YOUR ASSIGNMENT → Reproduce every entry exactly.

RECORDS FOR THIS TASK →
"""
(** ** Commits *)

(** New identifiers are new: they differ from each other and name no file. *)
Record tx_fresh (tx : TxInputs) (scope : VfsIndexScope) (db : Db) : Prop := {
  tf_inj : forall i j, tx_uuid tx i = tx_uuid tx j -> i = j;
  tf_new : forall path e i, db_entries db !! (scope, path) = Some e -> er_file_id e <> Some (tx_uuid tx i);
}.

(** What [write_many_atomic] makes sure of before it commits: each path once,
    under the identity it has now, and one content per identity. *)
Record commit_ready (scope : VfsIndexScope) (files : list VfsPackedFileCommit) (db : Db) : Prop := {
  cr_paths : NoDup (fc_logical_path <$> files);
  cr_manifest : forall f, f ∈ files -> fm_logical_path (fc_manifest f) = fc_logical_path f;
  cr_identity : forall f, f ∈ files -> fc_file_id f = (db_entries db !! (scope, fc_logical_path f) ≫= er_file_id);
  cr_content : forall f g fid, f ∈ files -> g ∈ files -> fc_file_id f = Some fid -> fc_file_id g = Some fid ->
    fm_content_hash (fc_manifest f) = fm_content_hash (fc_manifest g);
}.

Section commit.
Context (tx : TxInputs) (scope : VfsIndexScope) (files : list VfsPackedFileCommit) (db db' : Db).
Context (Heff : commit_effect tx scope files db db').
Context (Hready : commit_ready scope files db) (Hfresh : tx_fresh tx scope db).

Lemma indexed_at (x y : Indexed) : x ∈ indexed files -> y ∈ indexed files -> x.1 = y.1 -> x = y.
Proof.
  unfold indexed. intros Hx Hy E. apply list_elem_of_lookup in Hx as [i Hi], Hy as [j Hj].
  destruct x as [a f], y as [b g]. cbn in E. subst b.
  apply lookup_zip_Some in Hi as [Hi1 Hi2], Hj as [Hj1 Hj2].
  apply lookup_seq in Hi1 as [-> _], Hj1 as [E _]. assert (i = j) as -> by lia. congruence.
Qed.

(** A path is the path of one file of the commit, or keeps its rows. *)
Lemma commit_path sc p :
  (exists x, x ∈ indexed files /\ sc = scope /\ p = fc_logical_path x.2)
  \/ (db_entries db' !! (sc, p) = db_entries db !! (sc, p) /\ db_versions db' !! (sc, p) = db_versions db !! (sc, p)
      /\ (sc, p) ∉ ((fun f => (scope, fc_logical_path f)) <$> files)).
Proof.
  destruct (decide ((sc, p) ∈ ((fun f => (scope, fc_logical_path f)) <$> files))) as [Hin|Hn].
  - apply list_elem_of_fmap in Hin as (f & [= -> ->] & Hf). destruct (elem_indexed _ _ Hf) as (x & Hx & <-).
    left. by exists x.
  - right. destruct (ce_other _ _ _ _ _ Heff _ Hn). done.
Qed.

Lemma committed_identity x e :
  db_wf db -> x ∈ indexed files -> db_entries db' !! (scope, fc_logical_path x.2) = Some e ->
  is_Some (er_file_id e)
  /\ (er_file_id e = fc_file_id x.2 \/ (fc_file_id x.2 = None /\ er_file_id e = Some (tx_uuid tx (4 * x.1 + 1)))).
Proof.
  intros Hwf Hx He. pose proof (ce_files _ _ _ _ _ Heff x Hx) as Hx'.
  rewrite (cr_identity _ _ _ Hready _ (indexed_elem _ _ Hx)).
  destruct (ca_entry _ _ _ _ _ Hx') as (e' & He' & _ & _ & _ & _ & Hid). assert (e' = e) as -> by congruence.
  destruct Hid as [[[e0 He0] Hid]|[Hnone Hid]].
  - split; [|by left]. rewrite Hid, He0. cbn. eapply wf_file; [done..|]. by eapply ca_old.
  - split; [by eexists|]. right. split; [done|]. rewrite Hid. unfold identity_uuid.
    by rewrite (cr_identity _ _ _ Hready _ (indexed_elem _ _ Hx)), Hnone.
Qed.

Lemma commit_keeps_wf : db_wf db -> db_wf db'.
Proof.
  intros Hwf. split.
  - intros [sc p] e He Hf. destruct (commit_path sc p) as [(x & Hx & -> & ->)|(E & _)].
    + destruct (ca_entry _ _ _ _ _ (ce_files _ _ _ _ _ Heff x Hx)) as (e' & He' & Hk & _).
      assert (e = e') as -> by congruence. apply is_file_kind in Hk. congruence.
    + rewrite E in He. by eapply wf_directory.
  - intros sc p e He Hf. destruct (commit_path sc p) as [(x & Hx & -> & ->)|(E & Ev & _)].
    + pose proof (ce_files _ _ _ _ _ Heff x Hx) as Hx'.
      destruct (ca_entry _ _ _ _ _ Hx') as (e' & He' & Hk & Hv & Hh & Hs & _).
      assert (e = e') as -> by congruence. destruct (ca_versions _ _ _ _ _ Hx') as [no Hno].
      split; [by eapply committed_identity|]. eexists _, _. split; [done|].
      split; [apply version_of_rows; rewrite Hno; apply lookup_insert_eq|]. done.
    + rewrite E in He. destruct (wf_file _ Hwf _ _ _ He Hf) as (Hid & vid & v & Hvid & Hv & Hr). split; [done|].
      exists vid, v. unfold version_of. rewrite Ev. done.
  - intros sc p vid v Hv. assert (version_of db sc p vid = Some v -> exists fm,
      db_manifests db' !! (sc, vr_manifest_id v) = Some fm /\ fm_logical_path fm = p
      /\ fm_content_hash fm = vr_content_hash v /\ fm_logical_size_bytes fm = vr_logical_size_bytes v) as Hold.
    { intros Hv0. destruct (wf_version _ Hwf _ _ _ _ Hv0) as (fm & Hm & Hr). exists fm. split; [|done].
      eapply lookup_weaken; [done|]. by eapply ce_manifests. }
    destruct (commit_path sc p) as [(x & Hx & -> & ->)|(_ & Ev & _)].
    + pose proof (ce_files _ _ _ _ _ Heff x Hx) as Hx'. destruct (ca_versions _ _ _ _ _ Hx') as [no Hno].
      apply version_of_rows in Hv. rewrite Hno in Hv. cbn [default id from_option] in Hv.
      apply lookup_insert_Some in Hv as [[<- <-]|[_ Hv]]; [|by apply Hold, version_of_rows].
      exists (fc_manifest x.2). cbn. split; [by apply (ca_manifest _ _ _ _ _ Hx')|]. split; [|done].
      by apply (cr_manifest _ _ _ Hready), indexed_elem.
    + apply Hold. unfold version_of in *. by rewrite Ev in Hv.
  - intros k fm Hk. destruct (ce_new _ _ _ _ _ Heff k fm Hk) as [Hk'|(x & Hx & -> & ->)].
    + destruct (wf_pack _ Hwf _ _ Hk') as [row Hr]. exists row. eapply lookup_weaken; [done|]. by eapply ce_packs.
    + by eapply ce_linked, indexed_elem.
Qed.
"""
REPLY TO THE TASK →
(** ** Commits *)

(** New identifiers are new: they differ from each other and name no file. *)
Record tx_fresh (tx : TxInputs) (scope : VfsIndexScope) (db : Db) : Prop := {
  tf_inj : forall i j, tx_uuid tx i = tx_uuid tx j -> i = j;
  tf_new : forall path e i, db_entries db !! (scope, path) = Some e -> er_file_id e <> Some (tx_uuid tx i);
}.

(** What [write_many_atomic] makes sure of before it commits: each path once,
    under the identity it has now, and one content per identity. *)
Record commit_ready (scope : VfsIndexScope) (files : list VfsPackedFileCommit) (db : Db) : Prop := {
  cr_paths : NoDup (fc_logical_path <$> files);
  cr_manifest : forall f, f ∈ files -> fm_logical_path (fc_manifest f) = fc_logical_path f;
  cr_identity : forall f, f ∈ files -> fc_file_id f = (db_entries db !! (scope, fc_logical_path f) ≫= er_file_id);
  cr_content : forall f g fid, f ∈ files -> g ∈ files -> fc_file_id f = Some fid -> fc_file_id g = Some fid ->
    fm_content_hash (fc_manifest f) = fm_content_hash (fc_manifest g);
}.

Section commit.
Context (tx : TxInputs) (scope : VfsIndexScope) (files : list VfsPackedFileCommit) (db db' : Db).
Context (Heff : commit_effect tx scope files db db').
Context (Hready : commit_ready scope files db) (Hfresh : tx_fresh tx scope db).

Lemma indexed_at (x y : Indexed) : x ∈ indexed files -> y ∈ indexed files -> x.1 = y.1 -> x = y.
Proof.
  unfold indexed. intros Hx Hy E. apply list_elem_of_lookup in Hx as [i Hi], Hy as [j Hj].
  destruct x as [a f], y as [b g]. cbn in E. subst b.
  apply lookup_zip_Some in Hi as [Hi1 Hi2], Hj as [Hj1 Hj2].
  apply lookup_seq in Hi1 as [-> _], Hj1 as [E _]. assert (i = j) as -> by lia. congruence.
Qed.

(** A path is the path of one file of the commit, or keeps its rows. *)
Lemma commit_path sc p :
  (exists x, x ∈ indexed files /\ sc = scope /\ p = fc_logical_path x.2)
  \/ (db_entries db' !! (sc, p) = db_entries db !! (sc, p) /\ db_versions db' !! (sc, p) = db_versions db !! (sc, p)
      /\ (sc, p) ∉ ((fun f => (scope, fc_logical_path f)) <$> files)).
Proof.
  destruct (decide ((sc, p) ∈ ((fun f => (scope, fc_logical_path f)) <$> files))) as [Hin|Hn].
  - apply list_elem_of_fmap in Hin as (f & [= -> ->] & Hf). destruct (elem_indexed _ _ Hf) as (x & Hx & <-).
    left. by exists x.
  - right. destruct (ce_other _ _ _ _ _ Heff _ Hn). done.
Qed.

Lemma committed_identity x e :
  db_wf db -> x ∈ indexed files -> db_entries db' !! (scope, fc_logical_path x.2) = Some e ->
  is_Some (er_file_id e)
  /\ (er_file_id e = fc_file_id x.2 \/ (fc_file_id x.2 = None /\ er_file_id e = Some (tx_uuid tx (4 * x.1 + 1)))).
Proof.
  intros Hwf Hx He. pose proof (ce_files _ _ _ _ _ Heff x Hx) as Hx'.
  rewrite (cr_identity _ _ _ Hready _ (indexed_elem _ _ Hx)).
  destruct (ca_entry _ _ _ _ _ Hx') as (e' & He' & _ & _ & _ & _ & Hid). assert (e' = e) as -> by congruence.
  destruct Hid as [[[e0 He0] Hid]|[Hnone Hid]].
  - split; [|by left]. rewrite Hid, He0. cbn. eapply wf_file; [done..|]. by eapply ca_old.
  - split; [by eexists|]. right. split; [done|]. rewrite Hid. unfold identity_uuid.
    by rewrite (cr_identity _ _ _ Hready _ (indexed_elem _ _ Hx)), Hnone.
Qed.

Lemma commit_keeps_wf : db_wf db -> db_wf db'.
Proof.
  intros Hwf. split.
  - intros [sc p] e He Hf. destruct (commit_path sc p) as [(x & Hx & -> & ->)|(E & _)].
    + destruct (ca_entry _ _ _ _ _ (ce_files _ _ _ _ _ Heff x Hx)) as (e' & He' & Hk & _).
      assert (e = e') as -> by congruence. apply is_file_kind in Hk. congruence.
    + rewrite E in He. by eapply wf_directory.
  - intros sc p e He Hf. destruct (commit_path sc p) as [(x & Hx & -> & ->)|(E & Ev & _)].
    + pose proof (ce_files _ _ _ _ _ Heff x Hx) as Hx'.
      destruct (ca_entry _ _ _ _ _ Hx') as (e' & He' & Hk & Hv & Hh & Hs & _).
      assert (e = e') as -> by congruence. destruct (ca_versions _ _ _ _ _ Hx') as [no Hno].
      split; [by eapply committed_identity|]. eexists _, _. split; [done|].
      split; [apply version_of_rows; rewrite Hno; apply lookup_insert_eq|]. done.
    + rewrite E in He. destruct (wf_file _ Hwf _ _ _ He Hf) as (Hid & vid & v & Hvid & Hv & Hr). split; [done|].
      exists vid, v. unfold version_of. rewrite Ev. done.
  - intros sc p vid v Hv. assert (version_of db sc p vid = Some v -> exists fm,
      db_manifests db' !! (sc, vr_manifest_id v) = Some fm /\ fm_logical_path fm = p
      /\ fm_content_hash fm = vr_content_hash v /\ fm_logical_size_bytes fm = vr_logical_size_bytes v) as Hold.
    { intros Hv0. destruct (wf_version _ Hwf _ _ _ _ Hv0) as (fm & Hm & Hr). exists fm. split; [|done].
      eapply lookup_weaken; [done|]. by eapply ce_manifests. }
    destruct (commit_path sc p) as [(x & Hx & -> & ->)|(_ & Ev & _)].
    + pose proof (ce_files _ _ _ _ _ Heff x Hx) as Hx'. destruct (ca_versions _ _ _ _ _ Hx') as [no Hno].
      apply version_of_rows in Hv. rewrite Hno in Hv. cbn [default id from_option] in Hv.
      apply lookup_insert_Some in Hv as [[<- <-]|[_ Hv]]; [|by apply Hold, version_of_rows].
      exists (fc_manifest x.2). cbn. split; [by apply (ca_manifest _ _ _ _ _ Hx')|]. split; [|done].
      by apply (cr_manifest _ _ _ Hready), indexed_elem.
    + apply Hold. unfold version_of in *. by rewrite Ev in Hv.
  - intros k fm Hk. destruct (ce_new _ _ _ _ _ Heff k fm Hk) as [Hk'|(x & Hx & -> & ->)].
    + destruct (wf_pack _ Hwf _ _ Hk') as [row Hr]. exists row. eapply lookup_weaken; [done|]. by eapply ce_packs.
    + by eapply ce_linked, indexed_elem.
Qed.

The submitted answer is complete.